A limitation of our study is the patient population. Study participants were all male, 97% Caucasian, and had a higher socioeconomic and educational level than the general population; this might limit the generalizability of the results. Others have reported similar occurrences in blue-collar workers, suggesting this is a general trend (23). Nonetheless, studies should be performed on other populations (i.e., various ethnic groups and women). Another limitation of the study is that healthcare utilization data is self-reported, and therefore subject to recall errors. However, the time frame involved for recall is a 12-month period, which we believe minimizes this problem.
We believe our study has strengths not found in previous analyses. Most studies to date have been employer-sponsored, with the potential for participation bias noted previously. Additionally, our study is not limited to individuals in a single industry or work force.

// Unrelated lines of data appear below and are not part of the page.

Lemma participants_consistent_register verify env st sender cid proof st' cc :
  participants_consistent st cc ->
  register_participant verify env st sender cid proof = Ok st' ->
  participants_consistent st' cc.
Proof.
  intros (Hn & Hinv & Hrange) Hok.
  apply register_participant_ok_shape in Hok as (Hnone & rep & ->).
  set (c0 := (cid, current_ceremony_index env)) in *.
  set (N := get_participant_count st c0) in *.
  unfold participants_consistent, get_participant_count in *; simpl.
  destruct (decide (cc = c0)) as [->|Hne].
  - rewrite lookup_insert_eq. fold N in Hn, Hrange |- *. simpl.
    split; [lia|]. split.
    + intros i a. rewrite !lookup_insert.
      destruct (decide ((c0, N + 1) = (c0, i))) as [Hi|Hi];
        destruct (decide ((c0, sender) = (c0, a))) as [Ha|Ha]; simplify_eq/=.
      * done.
      * split; [congruence|]. intros Hia. apply Hinv in Hia.
        assert (Hs : is_Some (participant_registry st !! (c0, N + 1))) by (rewrite Hia; eauto).
        apply Hrange in Hs. lia.
      * split; [|congruence]. intros Hia. apply Hinv in Hia. congruence.
      * apply Hinv.
    + intros i. rewrite lookup_insert.
      destruct (decide ((c0, N + 1) = (c0, i))) as [Hi|Hi]; simplify_eq/=.
      * split; [lia|eauto].
      * rewrite Hrange. assert (i <> N + 1) by congruence. lia.
  - rewrite lookup_insert_ne by congruence. split; [done|]. split.
    + intros i a. rewrite !lookup_insert_ne by congruence. apply Hinv.
    + intros i. rewrite lookup_insert_ne by congruence. apply Hrange.
Qed.

Lemma participants_consistent_ext st1 st2 cc :
  (forall i, participant_registry st1 !! (cc, i) = participant_registry st2 !! (cc, i)) ->
  (forall a, participant_index st1 !! (cc, a) = participant_index st2 !! (cc, a)) ->
  participant_count st1 !! cc = participant_count st2 !! cc ->
  participants_consistent st1 cc -> participants_consistent st2 cc.
Proof.
  intros H1 H2 H3. unfold participants_consistent, get_participant_count.
  rewrite H3. setoid_rewrite H1. setoid_rewrite H2. done.
Qed.

Lemma grant_reputation_fields env st sender cid reputable st' :
  grant_reputation env st sender cid reputable = Ok st' ->
  non_reward_fields st' = non_reward_fields st /\ issued st' = issued st.
Proof. unfold grant_reputation. intros H. repeat (case_match; simplify_eq/=). done. Qed.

A criticism of previous studies has been a lack of precise outcome measures. We have kept our outcome definitions specific (i.e., physician office visits and overnight hospital stays). Our data support the idea that maintaining fitness and improving fitness (in those who are low fit) yields both personal (diminished need for medical attention) and economic (diminished healthcare costs) benefits.